Severely understaffed and underfunded, the Dr. Juan A. Rivero Zoo in Mayaguez is hanging by a string. The 45-acre zoo has been issued dozens of violations from the U.S. Department of Agriculture, citing deteriorating exhibits and poor conditions.

“It makes you want to cry,” animal rights activist Susan Soltero told the Associated Press.

“This is unacceptable to me as a human being.”

Among the citations listed are animals living in confined spaces, limited working fans for deer and camels, expired food and medicines and a tiger that was underweight and had gone without a medical exam or lab test for two years.

According to a recent report from the USDA, the tiger was suffering from kidney failure and other health problems and was euthanized in June. That same month, five lion cubs also died.

Puerto Rican park officials cite declining public funds as one of the main problems behind the zoo’s dilapidated conditions. Since its 2016 implementation, the Puerto Rico Oversight, Management, and Economic Stability Act, or PROMESA, has ushered in neoliberal austerity policies intended to “save” Puerto Rico from its over US$73 billion debt.

Among these policies are cuts to public landmarks, like the Dr. Juan A. Rivero Zoo.

“No government agency is hiring people. We are working with what we have,” Gerardo Hernandez, auxiliary secretary of Puerto Rico’s National Parks Program, told the Associated Press.

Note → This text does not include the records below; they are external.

Lemma drop_spec m :
  (∀ slug p, m !! slug = Some p → slug ≠ "") → m ≠ ∅ →
  ∃ slug p, m !! slug = Some p ∧ dropOldestLocked ord m = delete slug m ∧ ∀ slug' p', m !! slug' = Some p' → pr_ReceivedAt p <= pr_ReceivedAt p'.
Proof using ord_perm.
  intros Hs Hne. unfold dropOldestLocked.
  assert (∀ x, x ∈ ord m → m !! fst x = Some (snd x)) as Hin by (intros [k p] Hx; rewrite ord_perm in Hx; by apply elem_of_map_to_list in Hx).
  assert (∀ k p, m !! k = Some p → (k, p) ∈ ord m) as Hin' by (intros k p Hx; rewrite ord_perm; by apply elem_of_map_to_list).
  destruct (ord m) as [|x l] eqn:E.
  { destruct Hne. apply map_empty. intros k. destruct (m !! k) as [p|] eqn:Ek; [|done]. apply Hin' in Ek. by apply not_elem_of_nil in Ek. }
  assert (fst x ≠ "") as Hx by (eapply Hs, Hin; by left). cbn [fold_left]. change (older_of ("", zero_time) x) with (fst x, pr_ReceivedAt (snd x)).
  assert (Forall (fun x => fst x ≠ "") l) as Hl by (apply Forall_forall; intros y Hy; eapply Hs, Hin; by right).
  pose proof (oldest_spec l (fst x, pr_ReceivedAt (snd x)) Hx Hl) as H. destruct (fold_left older_of l _) as [slug t].
  destruct H as (H1 & H2 & H3 & H4). cbn [snd] in H2. destruct (String.eqb_spec slug ""); [done|].
  assert (∃ y, y ∈ x :: l ∧ slug = fst y ∧ t = pr_ReceivedAt (snd y)) as (y & Hy & -> & ->).
  { destruct H4 as [[= -> ->]|(y & Hy & -> & ->)]; [exists x; split_and!; [by left|done|done]|exists y; split_and!; [by right|done|done]]. }
  exists (fst y), (snd y). split_and!; [by apply Hin|done|]. intros slug' p' Hp'. apply Hin' in Hp'. apply elem_of_cons in Hp' as [<-|Hp']; [done|].
  rewrite Forall_forall in H3. by apply (H3 _ Hp').
Qed.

“If we had more revenue, there would be more improvements.”

The fiscal control board created by PROMESA has been criticized for deepening Puerto Rico’s colonial relationship with the United States, as it has control over the island’s finances as well as the authority to construct its own fiscal plan if it sees the governor’s plan as insufficient.

Activists plan to launch a volunteer-run animal welfare program in August to address the zoo’s issues, according to the Associated Press.